── INFORMATION SHOWN ──

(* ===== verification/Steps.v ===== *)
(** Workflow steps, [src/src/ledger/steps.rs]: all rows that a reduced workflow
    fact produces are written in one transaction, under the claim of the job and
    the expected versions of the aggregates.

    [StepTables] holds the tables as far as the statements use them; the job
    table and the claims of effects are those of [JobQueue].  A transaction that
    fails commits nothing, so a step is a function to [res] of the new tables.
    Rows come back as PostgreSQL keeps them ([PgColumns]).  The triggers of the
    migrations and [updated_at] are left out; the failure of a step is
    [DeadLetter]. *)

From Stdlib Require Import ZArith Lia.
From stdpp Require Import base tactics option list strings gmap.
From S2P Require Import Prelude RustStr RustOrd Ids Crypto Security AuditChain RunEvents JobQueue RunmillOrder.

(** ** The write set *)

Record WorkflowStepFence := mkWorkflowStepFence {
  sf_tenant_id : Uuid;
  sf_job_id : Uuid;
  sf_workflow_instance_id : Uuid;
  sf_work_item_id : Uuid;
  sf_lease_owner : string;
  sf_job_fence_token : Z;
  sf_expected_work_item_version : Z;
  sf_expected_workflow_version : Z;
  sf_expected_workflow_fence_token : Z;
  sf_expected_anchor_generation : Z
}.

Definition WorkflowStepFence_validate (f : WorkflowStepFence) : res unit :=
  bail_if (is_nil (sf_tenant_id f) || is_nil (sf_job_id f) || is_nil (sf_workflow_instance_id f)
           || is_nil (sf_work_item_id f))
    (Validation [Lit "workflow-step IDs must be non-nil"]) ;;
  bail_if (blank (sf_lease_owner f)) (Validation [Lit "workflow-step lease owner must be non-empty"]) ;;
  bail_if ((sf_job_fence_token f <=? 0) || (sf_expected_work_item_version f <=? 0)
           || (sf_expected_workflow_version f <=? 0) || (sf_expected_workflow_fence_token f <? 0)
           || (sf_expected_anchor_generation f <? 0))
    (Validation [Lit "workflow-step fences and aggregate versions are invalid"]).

───

*EXERCISE DETAILS:* Beginning with the line that holds "sf_expected_work_item_version : Z;" and ending with the last line of the listing, output every line exactly. Leave out everything else.

*RESULT:*
  sf_expected_work_item_version : Z;
  sf_expected_workflow_version : Z;
  sf_expected_workflow_fence_token : Z;
  sf_expected_anchor_generation : Z
}.

Definition WorkflowStepFence_validate (f : WorkflowStepFence) : res unit :=
  bail_if (is_nil (sf_tenant_id f) || is_nil (sf_job_id f) || is_nil (sf_workflow_instance_id f)
           || is_nil (sf_work_item_id f))
    (Validation [Lit "workflow-step IDs must be non-nil"]) ;;
  bail_if (blank (sf_lease_owner f)) (Validation [Lit "workflow-step lease owner must be non-empty"]) ;;
  bail_if ((sf_job_fence_token f <=? 0) || (sf_expected_work_item_version f <=? 0)
           || (sf_expected_workflow_version f <=? 0) || (sf_expected_workflow_fence_token f <? 0)
           || (sf_expected_anchor_generation f <? 0))
    (Validation [Lit "workflow-step fences and aggregate versions are invalid"]).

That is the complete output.